Vols annulés, compagnies aériennes injoignables, silence radio des services diplomatiques, formulaires de réclamations restés sans réponse… Les voyageurs contactés par Libération déplorent tous le même manque d'informations. «Le numéro d'urgence de l'ambassade de France au Maroc était injoignable», relate Diane, 26 ans, qui a même tenté de joindre le ministère des Affaires étrangères. Après l'annulation de son retour, la juriste, en voyage seule, est restée plusieurs jours la «peur au ventre de ne jamais pouvoir mettre un pied sur le territoire français». «Ce qui est anxiogène, ce sont les non-réponses, les points d'interrogation», abonde Mireille, 63 ans, confinée avec son mari Thierry dans un hôtel de Lanzarote, aux Canaries. Le couple est sans vol retour depuis que le sien prévu samedi a été annulé. «Easyjet a acté le remboursement du vol, mais pour la suite, rien. Tous les vols sont archi-bookés», explique la sexagénaire originaire de Blois (Loir-et-Cher), qui s'inquiète que le traitement de son mari, qui souffre d'une maladie orpheline, finisse par manquer. «Plus le temps passe plus on se demande ce qu'il va advenir de nous.»

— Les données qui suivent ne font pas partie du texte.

(** A turn keeps who the client is and adds to what it has asked; what it queues
    it asked for. *)
Lemma serve_turn_queue ev ch q c ch' q' c' :
  serve_turn buses ev ch q c = (ch', q', c') → (length (tx_items q) ≤ TRANSMIT_QUEUE)%nat →
  g_peer c' = g_peer c ∧ g_commands c ⊆ g_commands c' ∧ (length (tx_items q') ≤ TRANSMIT_QUEUE)%nat ∧
  ∀ t, t ∈ tx_items q' → t ∈ tx_items q ∨
    ∃ n, TransmitCmd (t_bus t) (t_arb_id t) (t_extended t) (t_data t) n ∈ g_commands c' ∧ n ≤ Z.of_nat (length (t_data t)).
Proof.
  intros Hs Hq. destruct ev as [bytes clock w| |arr w]; cbn in Hs.
  - case_bool_decide; [simplify_eq; split_and!; auto; set_solver|]. destruct (feed bytes (g_decoder c)) as [cs dec].
    destruct (replies _ _ _ _ _ _ _) as [out q1] eqn:Hr. simplify_eq.
    destruct (replies_queue _ _ _ _ _ _ _ _ Hr Hq) as [Hq' Ht].
    destruct (write_out_same w out (MkGClient (g_peer c) (g_t0 c) dec (g_pos c) (g_written c) (g_lags c) (g_live c)
      (g_commands c ++ cs))) as [-> ->]. cbn [g_peer g_commands]. split_and!; [done|set_solver|done|].
    intros t [|(n & Hc & Hn)]%Ht; [by left|]. right. exists n. rewrite elem_of_app. auto.
  - simplify_eq. split_and!; auto; set_solver.
  - destruct (drain_client _ _ _ _) as [| |d]; simplify_eq; [split_and!; auto; set_solver..|].
    match goal with |- context[write_out w _ ?c2] => destruct (write_out_same w (d_out d) c2) as [-> ->] end.
    split_and!; auto; set_solver.
Qed.

Lemma accept_bound peer refused x y refused' :
  accept allowed peer refused = (x, y, refused') → (length refused ≤ REFUSED_REMEMBERED)%nat →
  (length refused' ≤ REFUSED_REMEMBERED)%nat ∧ (x = true → allowed_peer allowed peer = true).
Proof.
  unfold accept. destruct (allowed_peer allowed peer) eqn:Hp; [by intros [= <- <- <-]|].
  destruct (Nat.eqb_spec (length refused) REFUSED_REMEMBERED) as [He|He]; case_bool_decide;
    intros [= <- <- <-] Hle; split; try done; unfold REFUSED_REMEMBERED in *; cbn [length]; lia.
Qed.

Lemma insert_grow (l : list GClient) k c c' :
  l !! k = Some c → g_commands c ⊆ g_commands c' → clients_grow l (<[k := c']> l).
Proof.
  intros Hk Hsub x [j Hj]%list_elem_of_lookup. pose proof (lookup_lt_Some _ _ _ Hk).
  destruct (decide (j = k)) as [->|Hne].
  - simplify_eq. exists c'. split; [|done]. by apply list_elem_of_insert.
  - exists x. split; [|set_solver]. apply list_elem_of_lookup. exists j. by rewrite list_lookup_insert_ne.
Qed.

Lemma live_insert (l : list GClient) k c c' :
  l !! k = Some c → g_live c = true →
  (length (filter (λ x, g_live x = true) (<[k := c']> l)) + (if g_live c' then 0 else 1))%nat =
  length (filter (λ x, g_live x = true) l).
Proof.
  intros Hk Hc. rewrite <-(take_drop_middle l k c Hk) at 2.
  rewrite insert_take_drop by (by eapply lookup_lt_Some). rewrite !filter_app, !length_app, !filter_cons.
  destruct (decide (g_live c = true)) as [_|]; [|done].
  destruct (decide (g_live c' = true)) as [->|Hn]; [cbn [length]; lia|].
  apply not_true_is_false in Hn as ->. cbn [length]. lia.
Qed.

Lemma bridge_step_ok b ev : bridge_ok b → bridge_ok (bridge_step allowed buses opened off b ev).
Proof.
  intros (Hp & Ht & Hq & Hr & Hc & Hb). destruct ev as [peer now|k ev|]; cbn [bridge_step].
  - destruct (accept allowed peer (br_refused b)) as [[served log] refused] eqn:Ha.
    destruct (accept_bound _ _ _ _ _ Ha Hr) as [Hr' Hs]. destruct served; [|by split_and!].
    assert (Hg : ∀ c, clients_grow (br_clients b) (br_clients b ++ [c])) by (intros c x Hx; exists x; set_solver).
    unfold bridge_ok; cbn [br_clients br_tx br_refused br_count br_bus]. split_and!; [| |done|done| |].
    + apply Forall_app. split; [done|]. apply Forall_singleton. by apply Hs.
    + eapply Forall_impl; [done|]. intros t. by apply asked_mono.
    + rewrite filter_app, length_app, Hc, filter_cons_True by done. unfold connected_new.
      rewrite Zplus_mod_idemp_l. f_equal. rewrite Nat2Z.inj_add. done.
    + eapply Forall_impl; [done|]. intros x (t & Hx & Hy). exists t. split; [by eapply asked_mono|done].
  - destruct (br_clients b !! k) as [c|] eqn:Hk; [|done]. destruct (g_live c) eqn:Hl; [|done].
    destruct (serve_turn _ _ _ _ _) as [[ch q] c'] eqn:Hs.
    destruct (serve_turn_queue _ _ _ _ _ _ _ Hs Hq) as (Hpeer & Hsub & Hq' & Ht').
    pose proof (insert_grow _ _ _ _ Hk Hsub) as Hg. pose proof (live_insert _ _ _ c' Hk Hl) as Hn.
    unfold bridge_ok; cbn [br_clients br_tx br_refused br_count br_bus]. split_and!; [| |done|done| |].
    + apply Forall_insert; [done|]. rewrite Hpeer. by eapply (proj1 (Forall_lookup _ _) Hp).
    + apply Forall_forall. intros t [Hin|(n & Hin & Hle)]%Ht'.
      { eapply asked_mono; [done|]. by eapply (proj1 (Forall_forall _ _) Ht). }
      exists c', n. split; [|done]. apply list_elem_of_insert. by eapply lookup_lt_Some.
    + rewrite Hc, <-Hn. destruct (g_live c'); [by rewrite Nat.add_0_r|]. unfold connected_drop.
      rewrite Zminus_mod_idemp_l. f_equal. lia.
    + eapply Forall_impl; [done|]. intros x (t & Hx & Hy). exists t. split; [by eapply asked_mono|done].
  - destruct (tx_items (br_tx b)) as [|t items] eqn:Hi; [by unfold bridge_ok; rewrite Hi|].
    apply Forall_cons in Ht as [Ht Hts]. cbn in Hq.
    unfold bridge_ok; cbn [br_clients br_tx br_refused br_count br_bus tx_items].
    split_and!; [done|done|lia|done|done|]. apply Forall_app. split; [done|].
    destruct (transmit_one opened off t) as [x|] eqn:Hx; cbn; [|done]. apply Forall_singleton. by exists t.
Qed.
Lemma send_chunk_spec samples s r s' :
  dead_letter_ok s → Forall (λ x, row_storable x = true) samples → send_chunk samples s = (r, s') →
  chunk_sent samples s r s'.
Proof.
  intros Hok Hst Hs. unfold send_chunk in Hs.
  io_step Hs as u s1 Hm; [|done]. injection Hm as _ Hs1.
  io_step Hs as st s1' Hm; [|done]. injection Hm as <- <-. cbv zeta in Hs.
  assert (Hsame1 : same_but_conn s s1 ∧ conn_ (sink s1) = conn_ (sink s)) by by rewrite <-Hs1.
  clear Hs1. destruct Hsame1 as [Hsame1 Hconn].
  assert (Hn : seq (sink s1) = wrapping_add_u32 (seq (sink s)) 1) by apply Hsame1. rewrite Hn in Hs.
  destruct (encode_batch_from _ (record <$> samples)) as [m len] eqn:He.
  io_step Hs as u1 s2 Hsend; pose proof (same_on_conn _ _ _ _ _ Hsame1 Hsend) as Hsame2;
    [|by apply chunk_failed].
  io_step Hs as frame s3 Hrecv; pose proof (same_on_conn _ _ _ _ _ Hsame2 Hrecv) as Hsame3;
    [|by apply chunk_failed].
  apply on_conn_ok in Hsend as (c0 & c1 & Hc0 & Hc1 & Hsend).
  destruct u1. apply on_conn_ok in Hrecv as (c1' & c2 & Hc1' & Hc2 & Hrecv). rewrite Hc1 in Hc1'. injection Hc1' as <-.
  destruct (mtype frame =? MSG_ACK) eqn:Hmt; cbn [negb] in Hs;
    [|injection Hs as <- <-; by apply chunk_failed].
  io_step Hs as ack s4 Hack; injection Hack as Hp <-; [|by apply chunk_failed].
  destruct (parse_ack (body frame)) as [ack'|] eqn:Hpa; [|done]. injection Hp as ->.
  destruct (negb _ && negb _) eqn:Hseq; [injection Hs as <- <-; by apply chunk_failed|].
  pose proof (same_dead_letters _ _ Hsame3) as Hdl3. destruct Hsame3 as (Hw3 & Ha3 & Hd3 & Hq3) eqn:Hx; clear Hx.
  destruct (ack_status ack =? ACK_OK) eqn:Hst1.
  { injection Hs as <- <-. pose proof ack_ok_not_malformed.
    split_and!; [by eapply (same_dead_letter_ok s s3)|done..|].
    exists m, c0, c1, c2, frame, ack, Acknowledged. cbn [with_answer answered].
    split_and!; (done || congruence || lia). }
  destruct (ack_status ack =? ACK_OVERLOADED); [injection Hs as <- <-; by apply chunk_failed|].
  destruct (ack_status ack =? ACK_MALFORMED) eqn:Hst2; [|injection Hs as <- <-; by apply chunk_failed].
  io_step Hs as u4 s4 Hq; apply (quarantine_spec _ _ _ _ _ (same_dead_letter_ok s s3 Hsame3 Hok) (Forall_take _ _ _ Hst)) in Hq
    as (Hok4 & Hsk4 & Ha4 & Hdl4).
  - injection Hs as <- <-. split_and!; [done|cbn; congruence..|].
    exists m, c0, c1, c2, frame, ack, Quarantined. cbn [with_answer answered].
    split_and!; try (done || congruence || lia).
    unfold dead_letters in *. cbn [with_answer world sink]. by rewrite Hdl4, Hdl3.
  - rewrite app_nil_r in Hdl4. split_and!; [done|congruence..].
Qed.
(** A batch's frames go on the queue in order, and all of them where there is room
    for them and for what the others put there meanwhile. *)
Lemma enqueue_all_spec K now l : ∀ s, queue_ok K (queue s.1) →
  let '(put, s') := enqueue_all now l s in
  queue_ok K (queue s'.1) ∧ (q_closed (queue s.1) = true → q_closed (queue s'.1) = true) ∧ put `sublist_of` l ∧
  (q_closed (queue s'.1) = false → (length (items (queue s.1)) + length l + racing (length l) s.2 ≤ K)%nat → put = l).
Proof.
  induction l as [|x l IH]; intros s Hok; cbn [enqueue_all]; [done|].
  destruct (turn_queue K s Hok) as (Hok1 & Hc1 & _ & Hl1). destruct (turn s) as [p o]. cbn [fst snd] in *.
  destruct (enqueue_queue_ok K now x p Hok1) as (Hok2 & Hc2 & Hl2). specialize (IH (enqueue now x p, o) Hok2). cbn [fst snd] in IH.
  destruct (enqueue_all now l (enqueue now x p, o)) as [put s']. destruct IH as (Hok3 & Hc3 & Hsub & Hall).
  split_and!; [done|intros Hq; apply Hc3; rewrite Hc2; auto|destruct (takes _); [by apply sublist_skip|by apply sublist_cons]|].
  intros Hopen Hroom. specialize (Hl1 (length l)). cbn [length] in Hroom.
  assert (takes (queue p) = true) as ->.
  { unfold takes. apply andb_true_iff. split.
    - apply negb_true_iff. destruct (q_closed (queue p)) eqn:Hq; [|done]. rewrite Hc3 in Hopen; [done|congruence].
    - apply Nat.ltb_lt. destruct Hok1 as [-> _]. lia. }
  f_equal. apply Hall; [done|]. lia.
Qed.
(* ===== verification/Launch.v ===== *)
(** * Starting and stopping the daemon ([pipeline.rs] [run], [start_devices],
      [start_capture]; [archive.rs] [start], [Archives]; [main.rs])

    A start opens what the settings ask for, in order, and each part it starts
    is handed what it feeds: a reader or a tap its archives, the responder its
    interface, the ingest listener the default database's archive. What is
    started is a list of effects; the operating system's answers are a record.
    The disk caches are opened and adopted as [Cache] does it. A panic is an
    error of its own, so that there is none is a theorem. *)

From S2P Require Import Prelude F64 Model Source Wire Cache Archive Cidr Catalogues Forward Settings Ui UiDoc Control Report Capture Gvret CacheFifo ForwardProofs SettingsProofs.
Import Sample Config Source.Status.
Local Open Scope Z_scope.

(** ** [RunError] *)

(** An [io::Error]: its text, whether it is [PermissionDenied], and whether its
    code is [EAFNOSUPPORT]. *)
Record IoErr := MkIoErr { ie_text : string; ie_denied : bool; ie_no_family : bool }.

Inductive LaunchError :=
  | OpenCan (iface : string) (err : IoErr)
  | OpenSerial (path : string) (err : IoErr)
  | BindFailed (addr : string) (err : IoErr)
  | CacheFailed (path : string) (err : CacheError)
  | StartRefused (e : RunError)
  (** Not one of [RunError]'s: an [expect] or an index that fails. *)
  | LaunchPanic (why : string).

Definition hint (err : IoErr) (grant : string) : string := if ie_denied err then grant else EmptyString.
Definition launch_error_str (e : LaunchError) : string :=
  match e with
  | OpenCan iface err =>
      "cannot open " +:+ iface +:+ ": " +:+ ie_text err +:+
      (if ie_no_family err then
         ". Is the can_raw module loaded, and AF_CAN in the unit's RestrictAddressFamilies=?" else EmptyString)
  | OpenSerial path err =>
      "cannot open " +:+ path +:+ ": " +:+ ie_text err +:+
      hint err ". Add the user to dialout; under the packaged unit, DeviceAllow= names it"
  | BindFailed addr err => bind_error_str addr (ie_denied err, ie_text err)
  | CacheFailed path err => "cannot open the disk cache at " +:+ path +:+ ": " +:+ err
  | StartRefused e => run_error_str e
  | LaunchPanic why => why
  end.

(** ** What a start does *)

Section Launch.
Context `{CatalogueLib} `{SettingsLib} `{IngestLib} `{CacheLib} `{Sqlite}.

(** An archive's handle is known by the database of its pipeline. *)
Inductive Launched :=
  | LControl
  | LArchive (database : string)
  | LCanOpen (interface : string) (fd passive : bool)
  | LGvretBind (host : string) (port : Z) (allowed : list Cidr) (buses : BusInfo)
  | LReader (index : nat) (d : Settings.Device) (archive : option string)
  | LWarn (line : string)
  | LResponder (d : Settings.Device)
  | LTransmit (opened : list Settings.Device) (bus_offset : Z)
  | LGvretRun
  | LTap (d : Settings.Device) (framed : option (option string)) (raw : option (option string))
  | LEcho (colour : bool)
  | LIngest (addr : string) (archive : string) (relays_raw_serial : bool)
  | LReady
  | LStopReaders
  | LStopArchive (database : string).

Certains ont été plus chanceux et ont fini, à force de persévérance, à dégoter un billet vers la France. Moyennant souvent une somme conséquente, toujours à leur charge. Albane a ainsi dû débourser 650 euros, le double de son aller-retour initial, pour rentrer de Jordanie. «On s'en est bien tiré, car des billets montaient jusqu'à 5 000 euros», raconte la vingtenaire depuis l'aéroport d'Amman, où elle devait être rapatriée en France avec le dernier avion lundi soir, les vols au départ et à l'arrivée du pays étant ensuite suspendus jusqu'à nouvel ordre. Sarah, qui a vu son vol retour depuis le Chili annulé, a scruté les sites de compagnies aériennes et les comparateurs de vols sans succès. «Je voyais des vols programmés mais, au moment de payer, ça ne marchait pas», explique la trentenaire, qui s'est ensuite rendue directement à l'aéroport de Santiago : «Je voulais parler à un humain, mais tous les guichets étaient automatisés…» C'est finalement son petit ami qui lui a acheté depuis la France son vol retour, pour 1 300 euros. Elle espère pouvoir décoller ce mercredi, mais craint de rester coincée.

Prix «délirants»

«Les billets d'avion étaient à des prix totalement délirants, des compagnies ont profité de la situation», confirmait Diane lundi soir, depuis la zone d'embarquement de l'aéroport de Casablanca. La jeune femme a finalement pu trouver un vol retour en suivant la page Facebook de l'ambassade de France et le compte Twitter de Transavia, sur les conseils de Français rencontrés sur place. La compagnie low-cost annonce des vols au compte-gouttes sur les réseaux sociaux, systématiquement complets en quelques minutes. «Il y a des risques que des gens restent sur le carreau, anticipe Diane. Alors qu'en ce moment la première chose dont on a envie, c'est d'être avec ses proches…»

Pierre, actuellement à Ifrane, dans l'Atlas, a pour sa part opté pour un vol pour Londres, qui doit partir jeudi. Sans certitude de pouvoir rejoindre Paris en Eurostar. «L'Etat français est complètement dépassé, c'est une loterie, premier arrivé, premier servi», juge le quadragénaire, qui dit tout de même essayer de prendre la situation «avec sérénité». Le ministre des Affaires étrangères, Jean-Yves Le Drian, se serait entretenu à plusieurs reprises avec son homologue marocain pour résoudre la situation des ressortissants bloqués au Maroc. «Les autorités marocaines ont fait preuve de compréhension et ont donné les autorisations nécessaires pour l'organisation de vols commerciaux de retour», fait savoir une source diplomatique contactée par Libération, qui affirme que, depuis dimanche, une quarantaine de vols commerciaux vers la France ont décollé de plusieurs villes marocaines. D'autres devraient suivre. Pour les Français disséminés dans les autres pays, la même source affirme que les services compétents de l'Etat, les ambassades et les consulats sont «pleinement mobilisés […] pour faciliter leur retour dans toute la mesure du possible».